**Task to complete:** Reproduce word for word, from the entries below, the line with "#[local] Open Scope Z_scope.", the line with "(** Python's truth", and every line between them, and nothing more.

(Collected data entries)
────────────────

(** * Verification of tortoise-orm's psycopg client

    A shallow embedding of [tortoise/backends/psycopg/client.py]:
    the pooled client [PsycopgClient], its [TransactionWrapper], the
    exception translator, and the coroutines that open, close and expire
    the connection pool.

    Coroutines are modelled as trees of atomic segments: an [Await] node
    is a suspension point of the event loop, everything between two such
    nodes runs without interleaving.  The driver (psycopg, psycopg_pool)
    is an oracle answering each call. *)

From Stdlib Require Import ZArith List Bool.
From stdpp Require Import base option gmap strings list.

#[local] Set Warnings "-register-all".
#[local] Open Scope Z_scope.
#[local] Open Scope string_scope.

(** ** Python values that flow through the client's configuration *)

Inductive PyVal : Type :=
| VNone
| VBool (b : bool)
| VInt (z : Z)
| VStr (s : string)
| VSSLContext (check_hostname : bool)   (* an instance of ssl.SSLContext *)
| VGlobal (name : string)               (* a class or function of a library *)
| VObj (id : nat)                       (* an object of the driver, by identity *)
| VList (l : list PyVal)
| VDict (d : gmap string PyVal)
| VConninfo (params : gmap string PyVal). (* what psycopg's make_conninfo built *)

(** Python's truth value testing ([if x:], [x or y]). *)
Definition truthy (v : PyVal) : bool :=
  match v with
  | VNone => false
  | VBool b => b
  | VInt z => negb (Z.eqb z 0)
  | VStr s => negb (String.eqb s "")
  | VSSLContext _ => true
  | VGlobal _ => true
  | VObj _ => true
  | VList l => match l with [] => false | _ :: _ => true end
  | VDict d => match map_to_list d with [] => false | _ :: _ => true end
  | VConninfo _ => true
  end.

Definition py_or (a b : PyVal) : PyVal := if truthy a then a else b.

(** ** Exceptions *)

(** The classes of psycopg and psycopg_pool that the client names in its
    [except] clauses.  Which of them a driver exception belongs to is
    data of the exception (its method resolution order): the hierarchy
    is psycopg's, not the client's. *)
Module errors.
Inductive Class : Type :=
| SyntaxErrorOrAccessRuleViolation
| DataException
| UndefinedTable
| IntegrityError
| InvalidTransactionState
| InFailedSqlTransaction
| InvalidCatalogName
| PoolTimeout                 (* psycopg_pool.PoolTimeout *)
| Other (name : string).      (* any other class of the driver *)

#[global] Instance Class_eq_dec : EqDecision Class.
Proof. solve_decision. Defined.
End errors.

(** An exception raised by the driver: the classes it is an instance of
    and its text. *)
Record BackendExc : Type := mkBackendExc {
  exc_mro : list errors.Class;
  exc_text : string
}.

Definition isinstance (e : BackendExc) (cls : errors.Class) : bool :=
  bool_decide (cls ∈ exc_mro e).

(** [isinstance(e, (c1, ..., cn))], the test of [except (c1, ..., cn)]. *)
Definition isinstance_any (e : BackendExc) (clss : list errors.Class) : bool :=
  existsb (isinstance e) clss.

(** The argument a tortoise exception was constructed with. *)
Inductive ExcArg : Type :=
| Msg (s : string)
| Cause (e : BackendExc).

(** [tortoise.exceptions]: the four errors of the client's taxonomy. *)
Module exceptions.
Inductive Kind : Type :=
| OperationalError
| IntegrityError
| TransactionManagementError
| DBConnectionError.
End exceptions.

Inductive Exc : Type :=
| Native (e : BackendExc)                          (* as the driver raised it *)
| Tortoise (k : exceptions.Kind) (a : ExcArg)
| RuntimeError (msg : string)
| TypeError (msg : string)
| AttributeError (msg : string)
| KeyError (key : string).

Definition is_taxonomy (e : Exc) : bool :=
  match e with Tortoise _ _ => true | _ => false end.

────────────────

**Completed exercise:**
#[local] Open Scope Z_scope.
#[local] Open Scope string_scope.

(** ** Python values that flow through the client's configuration *)

Inductive PyVal : Type :=
| VNone
| VBool (b : bool)
| VInt (z : Z)
| VStr (s : string)
| VSSLContext (check_hostname : bool)   (* an instance of ssl.SSLContext *)
| VGlobal (name : string)               (* a class or function of a library *)
| VObj (id : nat)                       (* an object of the driver, by identity *)
| VList (l : list PyVal)
| VDict (d : gmap string PyVal)
| VConninfo (params : gmap string PyVal). (* what psycopg's make_conninfo built *)

(** Python's truth value testing ([if x:], [x or y]). *)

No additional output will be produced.